> Prompt:
Set out exactly, line by line, the stretch of data below that begins at the line containing "(* ===== verification/DataFifo.v ===== *)" and ends at the line containing "slab_used s ⊂ slab_blocks s ->", with both ends kept.

*** Opening of Source material ***

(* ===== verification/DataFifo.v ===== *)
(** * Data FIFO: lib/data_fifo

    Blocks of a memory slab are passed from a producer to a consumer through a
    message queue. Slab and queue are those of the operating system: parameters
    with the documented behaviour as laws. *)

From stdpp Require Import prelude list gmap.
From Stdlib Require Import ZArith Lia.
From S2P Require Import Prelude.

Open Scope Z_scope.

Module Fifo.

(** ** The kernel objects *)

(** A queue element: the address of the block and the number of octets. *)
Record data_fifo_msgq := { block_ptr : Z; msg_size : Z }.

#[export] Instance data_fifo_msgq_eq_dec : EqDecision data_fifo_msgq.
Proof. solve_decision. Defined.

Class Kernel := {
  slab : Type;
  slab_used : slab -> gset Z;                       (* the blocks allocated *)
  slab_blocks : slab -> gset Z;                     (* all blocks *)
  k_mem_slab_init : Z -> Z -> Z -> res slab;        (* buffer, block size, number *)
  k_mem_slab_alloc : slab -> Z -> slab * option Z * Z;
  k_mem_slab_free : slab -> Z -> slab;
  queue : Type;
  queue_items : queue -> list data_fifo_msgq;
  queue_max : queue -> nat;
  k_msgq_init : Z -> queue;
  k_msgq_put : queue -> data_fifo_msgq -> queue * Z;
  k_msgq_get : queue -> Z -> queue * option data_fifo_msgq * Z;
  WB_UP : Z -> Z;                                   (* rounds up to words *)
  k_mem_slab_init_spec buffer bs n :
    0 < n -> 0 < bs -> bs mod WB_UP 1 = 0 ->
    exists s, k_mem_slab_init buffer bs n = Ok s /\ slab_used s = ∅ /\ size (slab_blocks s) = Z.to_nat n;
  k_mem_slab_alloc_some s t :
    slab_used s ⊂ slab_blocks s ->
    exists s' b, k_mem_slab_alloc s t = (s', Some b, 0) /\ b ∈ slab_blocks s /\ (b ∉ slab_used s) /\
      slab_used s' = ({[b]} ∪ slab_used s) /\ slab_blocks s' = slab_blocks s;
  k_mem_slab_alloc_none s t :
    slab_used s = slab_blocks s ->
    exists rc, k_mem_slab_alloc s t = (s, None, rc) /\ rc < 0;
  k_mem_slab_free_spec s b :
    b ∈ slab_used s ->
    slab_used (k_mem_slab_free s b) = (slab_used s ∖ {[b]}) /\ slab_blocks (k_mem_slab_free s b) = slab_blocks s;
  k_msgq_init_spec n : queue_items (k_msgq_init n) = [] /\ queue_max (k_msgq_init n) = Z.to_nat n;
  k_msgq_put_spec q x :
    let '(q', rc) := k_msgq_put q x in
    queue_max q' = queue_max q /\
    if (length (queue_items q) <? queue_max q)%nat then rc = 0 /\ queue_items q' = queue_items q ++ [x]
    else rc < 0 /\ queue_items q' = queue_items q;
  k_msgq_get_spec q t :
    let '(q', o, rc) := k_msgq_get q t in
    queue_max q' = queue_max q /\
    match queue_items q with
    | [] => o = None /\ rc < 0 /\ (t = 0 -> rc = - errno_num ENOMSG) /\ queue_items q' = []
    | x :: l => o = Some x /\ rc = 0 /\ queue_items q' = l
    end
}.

*** Close of Source material ***
*** Opening of Source material ***

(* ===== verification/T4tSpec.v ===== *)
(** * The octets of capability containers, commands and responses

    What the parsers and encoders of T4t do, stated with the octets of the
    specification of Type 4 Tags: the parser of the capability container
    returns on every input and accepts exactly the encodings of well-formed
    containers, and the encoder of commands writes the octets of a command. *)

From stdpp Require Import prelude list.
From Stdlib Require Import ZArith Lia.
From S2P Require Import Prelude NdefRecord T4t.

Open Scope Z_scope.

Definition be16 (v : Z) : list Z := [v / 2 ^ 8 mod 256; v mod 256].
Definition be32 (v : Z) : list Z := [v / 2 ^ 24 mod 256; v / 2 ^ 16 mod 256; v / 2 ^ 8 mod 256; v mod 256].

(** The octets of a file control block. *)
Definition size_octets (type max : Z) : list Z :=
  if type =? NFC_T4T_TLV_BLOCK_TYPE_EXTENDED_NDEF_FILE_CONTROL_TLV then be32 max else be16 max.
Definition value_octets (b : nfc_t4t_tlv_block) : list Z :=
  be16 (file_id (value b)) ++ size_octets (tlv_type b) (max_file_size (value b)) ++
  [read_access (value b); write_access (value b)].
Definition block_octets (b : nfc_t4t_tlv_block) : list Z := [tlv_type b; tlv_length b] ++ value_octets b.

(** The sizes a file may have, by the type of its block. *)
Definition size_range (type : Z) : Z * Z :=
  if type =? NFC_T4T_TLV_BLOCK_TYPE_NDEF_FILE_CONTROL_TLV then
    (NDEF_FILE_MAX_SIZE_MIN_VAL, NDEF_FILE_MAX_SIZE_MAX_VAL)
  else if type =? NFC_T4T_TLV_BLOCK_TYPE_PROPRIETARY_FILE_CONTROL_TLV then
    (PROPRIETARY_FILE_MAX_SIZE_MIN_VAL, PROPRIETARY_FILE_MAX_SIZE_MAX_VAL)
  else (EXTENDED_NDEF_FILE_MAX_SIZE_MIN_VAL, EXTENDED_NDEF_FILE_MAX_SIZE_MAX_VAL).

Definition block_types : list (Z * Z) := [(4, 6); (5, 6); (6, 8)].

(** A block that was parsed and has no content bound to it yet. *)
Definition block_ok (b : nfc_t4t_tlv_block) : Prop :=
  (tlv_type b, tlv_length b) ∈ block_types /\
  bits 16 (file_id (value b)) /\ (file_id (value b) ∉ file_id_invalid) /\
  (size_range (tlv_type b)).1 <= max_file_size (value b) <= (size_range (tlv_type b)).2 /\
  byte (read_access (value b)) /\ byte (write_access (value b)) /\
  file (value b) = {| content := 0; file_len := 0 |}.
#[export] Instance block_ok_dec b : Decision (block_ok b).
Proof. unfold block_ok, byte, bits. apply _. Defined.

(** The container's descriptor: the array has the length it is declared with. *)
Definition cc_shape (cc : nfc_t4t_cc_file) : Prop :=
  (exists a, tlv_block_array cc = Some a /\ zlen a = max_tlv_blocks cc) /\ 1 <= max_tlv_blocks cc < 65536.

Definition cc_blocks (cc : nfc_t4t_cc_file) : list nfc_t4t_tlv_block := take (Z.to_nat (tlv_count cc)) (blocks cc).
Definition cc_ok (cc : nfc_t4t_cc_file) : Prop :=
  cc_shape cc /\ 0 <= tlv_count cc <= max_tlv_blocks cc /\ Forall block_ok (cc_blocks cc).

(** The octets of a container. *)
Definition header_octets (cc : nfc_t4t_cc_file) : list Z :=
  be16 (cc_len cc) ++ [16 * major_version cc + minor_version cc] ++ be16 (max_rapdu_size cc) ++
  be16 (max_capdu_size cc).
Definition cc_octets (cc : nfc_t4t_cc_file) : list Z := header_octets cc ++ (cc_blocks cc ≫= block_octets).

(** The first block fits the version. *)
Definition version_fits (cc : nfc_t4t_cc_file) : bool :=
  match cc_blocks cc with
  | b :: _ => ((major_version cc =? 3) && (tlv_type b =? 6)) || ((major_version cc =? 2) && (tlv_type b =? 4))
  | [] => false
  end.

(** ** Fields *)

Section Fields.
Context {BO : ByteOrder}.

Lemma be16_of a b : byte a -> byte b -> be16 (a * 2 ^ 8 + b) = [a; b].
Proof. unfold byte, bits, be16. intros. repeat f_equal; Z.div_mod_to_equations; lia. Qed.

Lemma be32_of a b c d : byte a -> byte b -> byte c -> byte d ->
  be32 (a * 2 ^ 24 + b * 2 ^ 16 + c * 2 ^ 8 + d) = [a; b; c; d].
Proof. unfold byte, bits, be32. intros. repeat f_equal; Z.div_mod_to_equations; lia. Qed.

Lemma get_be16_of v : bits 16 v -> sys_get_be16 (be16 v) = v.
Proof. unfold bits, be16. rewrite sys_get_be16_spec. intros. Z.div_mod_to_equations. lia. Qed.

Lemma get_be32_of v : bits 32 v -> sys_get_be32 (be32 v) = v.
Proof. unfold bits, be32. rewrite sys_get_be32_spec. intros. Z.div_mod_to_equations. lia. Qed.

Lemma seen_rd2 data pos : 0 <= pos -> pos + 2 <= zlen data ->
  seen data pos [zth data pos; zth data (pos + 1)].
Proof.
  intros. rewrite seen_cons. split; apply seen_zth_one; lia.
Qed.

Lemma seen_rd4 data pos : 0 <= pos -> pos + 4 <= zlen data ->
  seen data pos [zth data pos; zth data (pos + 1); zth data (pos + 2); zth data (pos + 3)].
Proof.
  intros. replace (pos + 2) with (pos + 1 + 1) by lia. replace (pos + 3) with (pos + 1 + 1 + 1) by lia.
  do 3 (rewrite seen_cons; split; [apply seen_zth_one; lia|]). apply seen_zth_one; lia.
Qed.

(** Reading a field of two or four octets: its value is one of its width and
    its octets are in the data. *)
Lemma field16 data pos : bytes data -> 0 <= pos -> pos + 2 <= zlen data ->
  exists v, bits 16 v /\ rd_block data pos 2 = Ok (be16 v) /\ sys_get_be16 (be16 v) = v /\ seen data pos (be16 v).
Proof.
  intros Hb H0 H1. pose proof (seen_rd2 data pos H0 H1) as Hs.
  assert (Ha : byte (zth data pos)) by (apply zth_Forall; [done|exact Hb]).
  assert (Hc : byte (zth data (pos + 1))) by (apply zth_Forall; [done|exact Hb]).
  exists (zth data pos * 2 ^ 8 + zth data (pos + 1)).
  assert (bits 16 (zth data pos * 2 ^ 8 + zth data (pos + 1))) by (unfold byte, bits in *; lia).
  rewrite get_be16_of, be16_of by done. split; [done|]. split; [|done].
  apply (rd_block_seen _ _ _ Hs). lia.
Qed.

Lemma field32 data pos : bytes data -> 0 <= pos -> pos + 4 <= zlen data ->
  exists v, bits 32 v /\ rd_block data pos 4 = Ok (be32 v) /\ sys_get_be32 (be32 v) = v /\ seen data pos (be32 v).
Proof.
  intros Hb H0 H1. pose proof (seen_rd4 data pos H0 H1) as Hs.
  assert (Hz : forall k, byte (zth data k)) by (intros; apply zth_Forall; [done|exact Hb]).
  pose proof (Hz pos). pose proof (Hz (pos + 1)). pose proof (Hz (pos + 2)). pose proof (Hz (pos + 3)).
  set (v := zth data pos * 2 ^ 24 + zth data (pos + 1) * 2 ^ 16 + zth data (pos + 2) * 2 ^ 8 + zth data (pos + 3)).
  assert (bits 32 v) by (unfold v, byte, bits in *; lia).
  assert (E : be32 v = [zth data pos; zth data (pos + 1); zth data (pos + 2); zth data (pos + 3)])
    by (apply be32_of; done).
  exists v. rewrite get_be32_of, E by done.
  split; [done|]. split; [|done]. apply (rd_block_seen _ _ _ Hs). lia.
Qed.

*** Close of Source material ***

> Task output:
(* ===== verification/DataFifo.v ===== *)
(** * Data FIFO: lib/data_fifo

    Blocks of a memory slab are passed from a producer to a consumer through a
    message queue. Slab and queue are those of the operating system: parameters
    with the documented behaviour as laws. *)

From stdpp Require Import prelude list gmap.
From Stdlib Require Import ZArith Lia.
From S2P Require Import Prelude.

Open Scope Z_scope.

Module Fifo.

(** ** The kernel objects *)

(** A queue element: the address of the block and the number of octets. *)
Record data_fifo_msgq := { block_ptr : Z; msg_size : Z }.

#[export] Instance data_fifo_msgq_eq_dec : EqDecision data_fifo_msgq.
Proof. solve_decision. Defined.

Class Kernel := {
  slab : Type;
  slab_used : slab -> gset Z;                       (* the blocks allocated *)
  slab_blocks : slab -> gset Z;                     (* all blocks *)
  k_mem_slab_init : Z -> Z -> Z -> res slab;        (* buffer, block size, number *)
  k_mem_slab_alloc : slab -> Z -> slab * option Z * Z;
  k_mem_slab_free : slab -> Z -> slab;
  queue : Type;
  queue_items : queue -> list data_fifo_msgq;
  queue_max : queue -> nat;
  k_msgq_init : Z -> queue;
  k_msgq_put : queue -> data_fifo_msgq -> queue * Z;
  k_msgq_get : queue -> Z -> queue * option data_fifo_msgq * Z;
  WB_UP : Z -> Z;                                   (* rounds up to words *)
  k_mem_slab_init_spec buffer bs n :
    0 < n -> 0 < bs -> bs mod WB_UP 1 = 0 ->
    exists s, k_mem_slab_init buffer bs n = Ok s /\ slab_used s = ∅ /\ size (slab_blocks s) = Z.to_nat n;
  k_mem_slab_alloc_some s t :
    slab_used s ⊂ slab_blocks s ->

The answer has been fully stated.